▶ _Your goal_: When you retype the data, keep every line exactly as it appears.

--- Records ---

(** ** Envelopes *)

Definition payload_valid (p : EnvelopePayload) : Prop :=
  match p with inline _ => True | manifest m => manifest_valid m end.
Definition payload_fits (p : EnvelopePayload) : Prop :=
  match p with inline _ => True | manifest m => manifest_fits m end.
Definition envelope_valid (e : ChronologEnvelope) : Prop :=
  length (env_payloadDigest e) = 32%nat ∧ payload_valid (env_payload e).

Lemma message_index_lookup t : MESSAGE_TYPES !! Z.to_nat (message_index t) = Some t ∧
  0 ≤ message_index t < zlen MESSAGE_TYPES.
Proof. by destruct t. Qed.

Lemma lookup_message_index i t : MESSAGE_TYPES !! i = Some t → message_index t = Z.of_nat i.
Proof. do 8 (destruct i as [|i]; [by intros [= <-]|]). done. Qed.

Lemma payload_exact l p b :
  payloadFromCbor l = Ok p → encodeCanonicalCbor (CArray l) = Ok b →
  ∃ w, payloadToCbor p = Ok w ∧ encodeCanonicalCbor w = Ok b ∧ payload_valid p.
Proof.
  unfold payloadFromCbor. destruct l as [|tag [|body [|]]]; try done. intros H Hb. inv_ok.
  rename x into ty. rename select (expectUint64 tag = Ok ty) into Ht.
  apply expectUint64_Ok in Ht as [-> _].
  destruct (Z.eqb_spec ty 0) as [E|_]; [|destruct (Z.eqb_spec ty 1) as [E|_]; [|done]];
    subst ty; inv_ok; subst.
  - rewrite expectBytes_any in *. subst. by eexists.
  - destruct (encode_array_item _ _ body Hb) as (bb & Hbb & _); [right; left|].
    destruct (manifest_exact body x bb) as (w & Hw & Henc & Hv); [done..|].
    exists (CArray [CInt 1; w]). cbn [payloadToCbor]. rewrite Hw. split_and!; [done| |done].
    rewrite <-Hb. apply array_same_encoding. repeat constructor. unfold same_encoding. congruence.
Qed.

---

▶ _Result for this exercise_:
(** ** Envelopes *)

Definition payload_valid (p : EnvelopePayload) : Prop :=
  match p with inline _ => True | manifest m => manifest_valid m end.
Definition payload_fits (p : EnvelopePayload) : Prop :=
  match p with inline _ => True | manifest m => manifest_fits m end.
Definition envelope_valid (e : ChronologEnvelope) : Prop :=
  length (env_payloadDigest e) = 32%nat ∧ payload_valid (env_payload e).

Lemma message_index_lookup t : MESSAGE_TYPES !! Z.to_nat (message_index t) = Some t ∧
  0 ≤ message_index t < zlen MESSAGE_TYPES.
Proof. by destruct t. Qed.

Lemma lookup_message_index i t : MESSAGE_TYPES !! i = Some t → message_index t = Z.of_nat i.
Proof. do 8 (destruct i as [|i]; [by intros [= <-]|]). done. Qed.

Lemma payload_exact l p b :
  payloadFromCbor l = Ok p → encodeCanonicalCbor (CArray l) = Ok b →
  ∃ w, payloadToCbor p = Ok w ∧ encodeCanonicalCbor w = Ok b ∧ payload_valid p.
Proof.
  unfold payloadFromCbor. destruct l as [|tag [|body [|]]]; try done. intros H Hb. inv_ok.
  rename x into ty. rename select (expectUint64 tag = Ok ty) into Ht.
  apply expectUint64_Ok in Ht as [-> _].
  destruct (Z.eqb_spec ty 0) as [E|_]; [|destruct (Z.eqb_spec ty 1) as [E|_]; [|done]];
    subst ty; inv_ok; subst.
  - rewrite expectBytes_any in *. subst. by eexists.
  - destruct (encode_array_item _ _ body Hb) as (bb & Hbb & _); [right; left|].
    destruct (manifest_exact body x bb) as (w & Hw & Henc & Hv); [done..|].
    exists (CArray [CInt 1; w]). cbn [payloadToCbor]. rewrite Hw. split_and!; [done| |done].
    rewrite <-Hb. apply array_same_encoding. repeat constructor. unfold same_encoding. congruence.
Qed.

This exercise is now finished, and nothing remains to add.